Key Configuration Files

• secrets.nix - Encrypted secrets (git-crypt)
• modules/global/host-spec.nix - Host attribute definitions
• modules/global/secret-spec.nix - Secret structure definitions
• modules/nixos/newt.nix - Newt tunneling service module
• flake.nix - Main dependency management & host discovery
• iso/flake.nix - ISO generation configuration

Frequently Modified Directories

• home/users/<name>/ - Individual user configurations
• home/global/ - Shared user settings & applications
• hosts/global/ - System-wide shared configurations
• hosts/{x86,arm}/<name>/ - Host-specific system configs
• home/hosts/<name>/ - Host-specific user overrides
• pkgs/ - Custom package definitions

Development Workflow

• shell.nix - Recovery environment for troubleshooting
• .github/workflows/ - CI/CD for ISO builds
• iso/ - ISO build system (separate flake)

---

👥 Credits & Acknowledgments

This configuration is built upon the excellent foundation provided by EmergentMind's configuration.
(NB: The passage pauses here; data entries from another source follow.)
(** * Unity ONNX inference plugins: a shallow embedding

    Two native bridges live in the repository:
    - [CVPlugin]    embeds  UnityONNXInferenceCVPlugin/dllmain.cpp
    - [YOLOXPlugin] embeds  UnityOnnxYOLOXDetectorPlugin/.../dllmain.cpp

    Both keep their state in process-wide globals and drive the ONNX
    Runtime C API.  The globals become a record that is threaded through
    every exported function; the runtime is an opaque collaborator, so each
    call into it is appended to a log and whatever it hands back (handles,
    names, tensor memory) is an input of the exported function, gathered in
    a per-call record.

    Conventions of the embedding:
    - [int] is a 32-bit signed integer held in [Z]; overflow of a signed
      operation is undefined behaviour in C++ and is reported as
      [Undefined SignedOverflow].  Conversions to [size_t] wrap modulo 2^64.
    - reads and writes outside an array, a use of the null API pointer and a
      read of an uninitialised local are reported as [Undefined _] too.
    - [float] is IEEE binary32, computed with the Standard Library's
      [SpecFloat] at precision 24 and maximal exponent 128. *)

From Stdlib Require Import ZArith String List Strings.Byte SpecFloat Lia Bool.
From stdpp Require Import base list.
Import ListNotations.
Local Open Scope Z_scope.

(** ** Machine integers *)

Definition INT_MIN : Z := - 2 ^ 31.
Definition INT_MAX : Z := 2 ^ 31 - 1.
Definition SIZE_MODULUS : Z := 2 ^ 64.

Definition in_int (z : Z) : bool := (INT_MIN <=? z) && (z <=? INT_MAX).

(** [(size_t) x] for an [int] x. *)
Definition to_size_t (x : Z) : Z := x mod SIZE_MODULUS.

Definition sizeof_float : Z := 4.
(** [sizeof(float* )] of the 64-bit build the plugins target. *)
Definition sizeof_pointer : Z := 8.

(** ** binary32 *)

Definition float : Type := spec_float.

Definition float_of_int (z : Z) : float := binary_normalize 24 128 z 0 false.
Definition float_div (x y : float) : float := SFdiv 24 128 x y.
Definition float_zero : float := S754_zero false.

(** [b / 255.0f] for a byte [b]: the byte is promoted to [int], converted to
    [float] and divided in single precision. *)
Definition normalize (b : byte) : float :=
  float_div (float_of_int (Z.of_N (Byte.to_N b))) (float_of_int 255).

(** ** Handles of the inference runtime *)

Inductive ptr : Type :=
| nullptr
| handle (id : nat).

Definition is_null (p : ptr) : bool :=
  match p with nullptr => true | handle _ => false end.

Definition ptr_eqb (p q : ptr) : bool :=
  match p, q with
  | nullptr, nullptr => true
  | handle a, handle b => Nat.eqb a b
  | _, _ => false
  end.

Inductive OrtLoggingLevel := ORT_LOGGING_LEVEL_WARNING.
Inductive ExecutionMode := ORT_SEQUENTIAL | ORT_PARALLEL.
Many core architectural decisions and implementation patterns draw heavily from their work, including but not limited to:

• Host Specification System: The host-spec.nix pattern and mkHost function structure
• Modular Architecture: The separation of system and user configurations

A huge thank you to EmergentMind for creating such a well-structured and educational NixOS configuration that serves as my introduction to NixOS and its wonders. Their work made this homelab setup possible and continues to influence It.

---

This configuration emphasizes reproducibility, security, and maintainability while supporting a complex multi-user, multi-host homelab environment. I quite love it, hope it serves as inspo to some of you out there.